The grouping of 48 Least Developed Countries (LDC) constitutes 25% of the total United Nations membership, and India is set to announce further concessions for the block when it hosts the two day ministerial meeting of the LDC countries from February 18.
While the meet aims at furthering the south to south cooperation, it also helps India get its goodwill dividend in its efforts to get a permanent seat in the United Nations Security Council, as the grouping has 33 countries from Africa, 14 in the Asia Pacific region and one in Latin America and Caribbean, Haiti.
“I think it will be only appropriate that we allow the announcement of those additional...contributions to be made at appropriate political level (for the LDC)” said Hardeep Puri, India’s permanent representative to the UN.
Puri said it would be only logical to make such announcements as there will expectation from the countries participating in the conference.
Since 2003, India has had made a cumulative financial assistance of USD 35 billion, including the line of credit, private and public investments in the LDC countries.
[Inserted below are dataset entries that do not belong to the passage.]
(* ===== verification/BlockWord.v ===== *)
(** * Packed words: the block headers and page-table entries of
    [my_pthread/my_pthread.c]

    A block header is an [unsigned int]: the size in bits 8 to 31, the flag
    "a block follows" in bits 4 to 7, the flag "free" in bits 0 to 3.  A
    page-table entry is an [unsigned int]: the page number within its thread
    in bits 16 to 31, the thread in bits 8 to 15, the flag "free" in bits 0
    to 7.  Shifts wrap at 32 bits, as they do on [unsigned int]. *)

From S2P Require Import Prelude.

(** ** Block headers *)

Definition setBlockSize (block size : Z) : Z :=
  let temp := Z.land block 0x000000FF in
  Z.lor (wrap 32 (Z.shiftl size 8)) temp.

Definition getBlockSize (block : Z) : Z := Z.land (Z.shiftr block 8) 0x00FFFFFF.

Definition setBlockIsNext (block isNext : Z) : Z :=
  let temp := Z.land block 0xFFFFFF0F in
  Z.lor (wrap 32 (Z.shiftl isNext 4)) temp.

Definition getBlockIsNext (block : Z) : Z := Z.land (Z.shiftr block 4) 0x0000000F.

Definition setBlockIsF (block isF : Z) : Z :=
  let temp := Z.land block 0xFFFFFFF0 in
  Z.lor temp isF.

Definition getBlockIsF (block : Z) : Z := Z.land block 0x0000000F.

(** ** Page-table entries *)

Definition setPagePgID (pg id : Z) : Z :=
  let temp := Z.land pg 0x0000FFFF in
  Z.lor (wrap 32 (Z.shiftl id 16)) temp.

Definition getPagePgID (pg : Z) : Z := Z.land (Z.shiftr pg 16) 0x0000FFFF.

Definition setPageThID (pg id : Z) : Z :=
  let temp := Z.land pg 0xFFFF00FF in
  Z.lor (wrap 32 (Z.shiftl id 8)) temp.

Definition getPageThID (pg : Z) : Z := Z.land (Z.shiftr pg 8) 0x000000FF.

Definition setPageIsF (pg free : Z) : Z :=
  let pg := Z.land pg 0xFFFFFF00 in
  Z.lor pg free.

Definition getPageIsF (pg : Z) : Z := Z.land pg 0x000000FF.

(** A word with the three fields of a header. *)
Definition block_word (size isNext isF : Z) : Z := size * 256 + isNext * 16 + isF.

(** An entry with the three fields of a page-table entry. *)
Definition page_word (pgid thid isF : Z) : Z := pgid * 65536 + thid * 256 + isF.

(** ** Masks *)

(** [field lo n w] is the field of [n] bits at bit [lo] of [w]. *)
Definition field (lo n w : Z) : Z := Z.land (Z.shiftr w lo) (Z.ones n).

(** [keep_around lo n w] clears that field, in a word of 32 bits. *)
Definition keep_around (lo n w : Z) : Z :=
  Z.land w (Z.lor (Z.ones lo) (Z.shiftl (Z.ones (32 - lo - n)) (lo + n))).

Definition set_field (lo n w v : Z) : Z :=
  Z.lor (Z.land (Z.shiftl v lo) (Z.ones 32)) (keep_around lo n w).

Lemma wrap_land w z : 0 <= w -> wrap w z = Z.land z (Z.ones w).
Proof. intros. symmetry. by apply Z.land_ones. Qed.

Create Rewrite HintDb zbits.
#[export] Hint Rewrite Z.land_spec Z.lor_spec Z.testbit_ones : zbits.
#[export] Hint Rewrite Z.shiftl_spec Z.shiftr_spec using lia : zbits.

(** Decides an equation between fields of words bit by bit. *)
Ltac zcmp :=
  match goal with
  | |- context [?a <=? ?b] => destruct (Z.leb_spec a b); try lia
  | |- context [?a <? ?b] => destruct (Z.ltb_spec a b); try lia
  end.

Ltac zneg :=
  match goal with
  | |- context [Z.testbit ?x ?n] => rewrite (Z.testbit_neg_r x n) by lia
  end.

Ltac zbits :=
  apply Z.bits_inj'; intros i Hi; autorewrite with zbits;
  repeat zcmp; repeat zneg; cbn [andb orb];
  rewrite ?andb_true_r, ?andb_false_r, ?orb_false_r, ?orb_true_r; try done;
  try (f_equal; lia).

Section field_laws.
Context (lo n : Z) (Hlo : 0 <= lo) (Hn : 0 <= n) (Hlen : lo + n <= 32).

Lemma field_bounds w : 0 <= field lo n w < 2 ^ n.
Proof. unfold field. rewrite Z.land_ones by lia. apply Z.mod_pos_bound. lia. Qed.

Lemma field_set_same w v : 0 <= v < 2 ^ n -> field lo n (set_field lo n w v) = v.
Proof.
  intros Hv. rewrite <- (Z.mod_small v (2 ^ n)), <- Z.land_ones by lia.
  unfold field, set_field, keep_around. generalize v as u. intros u. zbits.
Qed.

Lemma field_set_other lo' n' w v :
  0 <= v < 2 ^ n -> 0 <= lo' -> 0 <= n' -> lo' + n' <= 32 ->
  lo' + n' <= lo \/ lo + n <= lo' ->
  field lo' n' (set_field lo n w v) = field lo' n' w.
Proof.
  intros Hv ? ? ? Hd. rewrite <- (Z.mod_small v (2 ^ n)), <- Z.land_ones by lia.
  unfold field, set_field, keep_around. generalize v as u. intros u. zbits.
Qed.

Lemma set_field_bounds w v : 0 <= set_field lo n w v < 2 ^ 32.
Proof.
  assert (set_field lo n w v = wrap 32 (set_field lo n w v)) as ->.
  { rewrite wrap_land by lia. unfold set_field, keep_around. zbits. }
  apply wrap_bounds. lia.
Qed.
End field_laws.

(** ** The accessors are field operations *)

Lemma setBlockSize_field w s : setBlockSize w s = set_field 8 24 w s.
Proof. unfold setBlockSize. by rewrite wrap_land. Qed.

Lemma setBlockIsNext_field w v : setBlockIsNext w v = set_field 4 4 w v.
Proof. unfold setBlockIsNext. by rewrite wrap_land. Qed.

Lemma set_low_field n w v :
  0 <= n <= 32 -> 0 <= v < 2 ^ n ->
  Z.lor (keep_around 0 n w) v = set_field 0 n w v.
Proof.
  intros Hn Hv. unfold set_field. rewrite Z.lor_comm, Z.shiftl_0_r. f_equal.
  rewrite Z.land_ones, Z.mod_small; [done| |lia].
  pose proof (Z.pow_le_mono_r 2 n 32). lia.
Qed.

Lemma setBlockIsF_field w v : 0 <= v < 16 -> setBlockIsF w v = set_field 0 4 w v.
Proof. intros. by rewrite <- set_low_field. Qed.

Lemma setPagePgID_field w v : setPagePgID w v = set_field 16 16 w v.
Proof. unfold setPagePgID. by rewrite wrap_land. Qed.

Lemma setPageThID_field w v : setPageThID w v = set_field 8 8 w v.
Proof. unfold setPageThID. by rewrite wrap_land. Qed.

Lemma setPageIsF_field w v : 0 <= v < 256 -> setPageIsF w v = set_field 0 8 w v.
Proof. intros. by rewrite <- set_low_field. Qed.

Lemma getBlockSize_field w : getBlockSize w = field 8 24 w.
Proof. done. Qed.
Lemma getBlockIsNext_field w : getBlockIsNext w = field 4 4 w.
Proof. done. Qed.
Lemma getBlockIsF_field w : getBlockIsF w = field 0 4 w.
Proof. unfold field. by rewrite Z.shiftr_0_r. Qed.
Lemma getPagePgID_field w : getPagePgID w = field 16 16 w.
Proof. done. Qed.
Lemma getPageThID_field w : getPageThID w = field 8 8 w.
Proof. done. Qed.
Lemma getPageIsF_field w : getPageIsF w = field 0 8 w.
Proof. unfold field. by rewrite Z.shiftr_0_r. Qed.

(** Rewrites every accessor to its field, and the field of an updated word. *)
Ltac word_fields :=
  rewrite ?setBlockSize_field, ?setBlockIsNext_field, ?setPagePgID_field,
    ?setPageThID_field, ?getBlockSize_field, ?getBlockIsNext_field,
    ?getBlockIsF_field, ?getPagePgID_field, ?getPageThID_field, ?getPageIsF_field;
  repeat first [rewrite setBlockIsF_field by lia | rewrite setPageIsF_field by lia];
  repeat first [rewrite field_set_same by (cbn; lia) | rewrite field_set_other by (cbn; lia)].

(** The three fields of a header are independent: a setter given a value that
    fits changes its own field only. *)
Lemma setBlockSize_spec w s :
  0 <= s < 2 ^ 24 ->
  getBlockSize (setBlockSize w s) = s /\
  getBlockIsNext (setBlockSize w s) = getBlockIsNext w /\
  getBlockIsF (setBlockSize w s) = getBlockIsF w.
Proof. intros. by word_fields. Qed.

Lemma setBlockIsNext_spec w v :
  0 <= v < 16 ->
  getBlockSize (setBlockIsNext w v) = getBlockSize w /\
  getBlockIsNext (setBlockIsNext w v) = v /\
  getBlockIsF (setBlockIsNext w v) = getBlockIsF w.
Proof. intros. by word_fields. Qed.

Lemma setBlockIsF_spec w v :
  0 <= v < 16 ->
  getBlockSize (setBlockIsF w v) = getBlockSize w /\
  getBlockIsNext (setBlockIsF w v) = getBlockIsNext w /\
  getBlockIsF (setBlockIsF w v) = v.
Proof. intros. by word_fields. Qed.

Lemma setPagePgID_spec w v :
  0 <= v < 2 ^ 16 ->
  getPagePgID (setPagePgID w v) = v /\
  getPageThID (setPagePgID w v) = getPageThID w /\
  getPageIsF (setPagePgID w v) = getPageIsF w.
Proof. intros. by word_fields. Qed.

Lemma setPageThID_spec w v :
  0 <= v < 256 ->
  getPagePgID (setPageThID w v) = getPagePgID w /\
  getPageThID (setPageThID w v) = v /\
  getPageIsF (setPageThID w v) = getPageIsF w.
Proof. intros. by word_fields. Qed.

Lemma setPageIsF_spec w v :
  0 <= v < 256 ->
  getPagePgID (setPageIsF w v) = getPagePgID w /\
  getPageThID (setPageIsF w v) = getPageThID w /\
  getPageIsF (setPageIsF w v) = v.
Proof. intros. by word_fields. Qed.

(** Setters return 32-bit words. *)
Lemma setPage_bounds w v :
  0 <= w < 2 ^ 32 -> 0 <= v < 256 ->
  0 <= setPagePgID w v < 2 ^ 32 /\ 0 <= setPageThID w v < 2 ^ 32 /\
  0 <= setPageIsF w v < 2 ^ 32.
Proof.
  intros. rewrite setPagePgID_field, setPageThID_field, setPageIsF_field by lia.
  repeat split; apply set_field_bounds; lia.
Qed.

Lemma word_split a b w :
  0 <= a -> 0 <= b -> field 0 (a + b) w = field a b w * 2 ^ a + field 0 a w.
Proof.
  intros Ha Hb. unfold field. rewrite !Z.land_ones, !Z.shiftr_0_r, Z.shiftr_div_pow2 by lia.
  rewrite Z.pow_add_r by lia. rewrite Z.rem_mul_r; [lia|lia|].
  apply Z.pow_pos_nonneg; lia.
Qed.

Lemma block_word_fields w :
  0 <= w < 2 ^ 32 ->
  block_word (getBlockSize w) (getBlockIsNext w) (getBlockIsF w) = w.
Proof.
  intros Hw. unfold block_word.
  rewrite getBlockSize_field, getBlockIsNext_field, getBlockIsF_field.
  assert (w = field 0 32 w) as E
    by (unfold field; rewrite Z.shiftr_0_r, Z.land_ones, Z.mod_small; lia).
  rewrite E at 4. change 32 with (8 + 24). rewrite (word_split 8 24) by lia.
  change (field 0 8 w) with (field 0 (4 + 4) w). rewrite (word_split 4 4) by lia.
  change (2 ^ 8) with 256. change (2 ^ 4) with 16. lia.
Qed.

Lemma page_word_fields w :
  0 <= w < 2 ^ 32 ->
  page_word (getPagePgID w) (getPageThID w) (getPageIsF w) = w.
Proof.
  intros Hw. unfold page_word.
  rewrite getPagePgID_field, getPageThID_field, getPageIsF_field.
  assert (w = field 0 32 w) as E
    by (unfold field; rewrite Z.shiftr_0_r, Z.land_ones, Z.mod_small; lia).
  rewrite E at 4. change 32 with (16 + 16). rewrite (word_split 16 16) by lia.
  change (field 0 16 w) with (field 0 (8 + 8) w). rewrite (word_split 8 8) by lia.
  change (2 ^ 16) with 65536. change (2 ^ 8) with 256. lia.
Qed.

(** ** The properties of the words *)

(** A block header is a record of three independent fields.  Writing the
    size, the "next" and the "free" field of any word, in the order the
    allocator writes them, gives the word with exactly these fields, whatever
    the word held; reading returns what was written; and every 32-bit word is
    determined by its three fields. *)
Theorem block_header_codec w size isNext isF :
  0 <= size < 2 ^ 24 -> 0 <= isNext < 16 -> 0 <= isF < 16 ->
  let h := setBlockIsNext (setBlockSize (setBlockIsF w isF) size) isNext in
  h = block_word size isNext isF /\
  getBlockSize h = size /\ getBlockIsNext h = isNext /\ getBlockIsF h = isF /\
  (0 <= w < 2 ^ 32 ->
     block_word (getBlockSize w) (getBlockIsNext w) (getBlockIsF w) = w).
Proof.
  intros Hs Hn Hf h.
  destruct (setBlockIsF_spec w isF Hf) as (_ & _ & F1).
  destruct (setBlockSize_spec (setBlockIsF w isF) size Hs) as (S1 & _ & S3).
  destruct (setBlockIsNext_spec (setBlockSize (setBlockIsF w isF) size) isNext Hn)
    as (N1 & N2 & N3). fold h in N1, N2, N3.
  rewrite S1 in N1. rewrite S3, F1 in N3.
  split; [|auto using block_word_fields].
  rewrite <- N1, <- N2, <- N3 at 1. symmetry. apply block_word_fields.
  subst h. rewrite setBlockIsNext_field. apply set_field_bounds; lia.
Qed.

(** The same for page-table entries, with page number, thread and "free"
    flag, in the order of [initializePage]. *)
Theorem page_entry_codec w pgid thid isF :
  0 <= pgid < 2 ^ 16 -> 0 <= thid < 256 -> 0 <= isF < 256 ->
  let e := setPageIsF (setPageThID (setPagePgID w pgid) thid) isF in
  e = page_word pgid thid isF /\
  getPagePgID e = pgid /\ getPageThID e = thid /\ getPageIsF e = isF /\
  (0 <= w < 2 ^ 32 ->
     page_word (getPagePgID w) (getPageThID w) (getPageIsF w) = w).
Proof.
  intros Hp Ht Hf e.
  destruct (setPagePgID_spec w pgid Hp) as (P1 & _ & _).
  destruct (setPageThID_spec (setPagePgID w pgid) thid Ht) as (T1 & T2 & _).
  destruct (setPageIsF_spec (setPageThID (setPagePgID w pgid) thid) isF Hf)
    as (F1 & F2 & F3). fold e in F1, F2, F3.
  rewrite T1, P1 in F1. rewrite T2 in F2.
  split; [|auto using page_word_fields].
  rewrite <- F1, <- F2, <- F3 at 1. symmetry. apply page_word_fields.
  subst e. rewrite setPageIsF_field by lia. apply set_field_bounds; lia.
Qed.

Lemma setPageThID_big w id :
  getPageThID (setPageThID w id) = id mod 256 /\
  getPagePgID (setPageThID w id) = Z.lor (getPagePgID w) ((id / 256) mod 2 ^ 16).
Proof.
  change 256 with (2 ^ 8). rewrite <- Z.shiftr_div_pow2, <- !Z.land_ones by lia.
  rewrite setPageThID_field, getPageThID_field, getPagePgID_field.
  change (getPagePgID w) with (field 16 16 w).
  unfold field, set_field, keep_around. split; zbits.
  rewrite orb_comm. do 2 f_equal; lia.
Qed.

(** An entry has eight bits for its thread, and [setPageThID] does not
    clip the identifier: from thread 256 on the identifier is stored modulo
    256 and its upper bits are mixed into the page number.  Threads 1 and 257
    then own the same entries. *)
Theorem setPageThID_overflow w id :
  256 <= id < 2 ^ 24 -> getPagePgID w = 0 ->
  getPageThID (setPageThID w id) = id mod 256 /\
  getPagePgID (setPageThID w id) = id / 256 /\ 0 < id / 256.
Proof.
  intros Hid H0. destruct (setPageThID_big w id) as [-> ->]. rewrite H0, Z.lor_0_l.
  assert (0 < id / 256) by (apply Z.div_str_pos; lia).
  assert (id / 256 < 2 ^ 16) by (apply Z.div_lt_upper_bound; lia).
  by rewrite (Z.mod_small (id / 256)) by lia.
Qed.

Lemma block_header_codec_witness :
  getBlockSize (setBlockIsNext (setBlockSize (setBlockIsF 0xDEADBEEF 1) 819196) 0) = 819196.
Proof.
  apply (block_header_codec 0xDEADBEEF 819196 0 1); lia.
Defined.

Lemma page_entry_codec_witness :
  setPageIsF (setPageThID (setPagePgID 0xDEADBEEF 7) 3) 0 = page_word 7 3 0.
Proof.
  apply (page_entry_codec 0xDEADBEEF 7 3 0); lia.
Defined.

Lemma setPageThID_overflow_witness :
  getPageThID (setPageThID 1 257) = 1 /\ getPagePgID (setPageThID 1 257) = 1.
Proof.
  destruct (setPageThID_overflow 1 257 ltac:(lia) ltac:(reflexivity)) as (E1 & E2 & _).
  split; [exact E1|exact E2].
Defined.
Apart from LDCs, Finland, Australia, Slovenia, China, Hungary, Croatia, Georgia, European Union, US, Germany and Hungary will also attend the meeting as observers.
The objective of the Conference is to provide inputs to the 4th UN-LDC Conference to be held in Istanbul in May this year, which is expecting an ambitious outcome, one which would allow at least 50% of the countries to reach the threshold of graduation by 2020. But going by the past record of the grouping, it’s too ambitious a target.
Since the UN established the LDC as a separate category of nations in 1971, just three countries have graduated from the LDC to the grouping of developing countries; Botswana, Cape Verde and Maldives.
The Istanbul Conference is the fourth in the series of the UN-LDC Conferences held so far; the first two in 1981 and 1991 were held in Paris and the third in Brussels in 2001.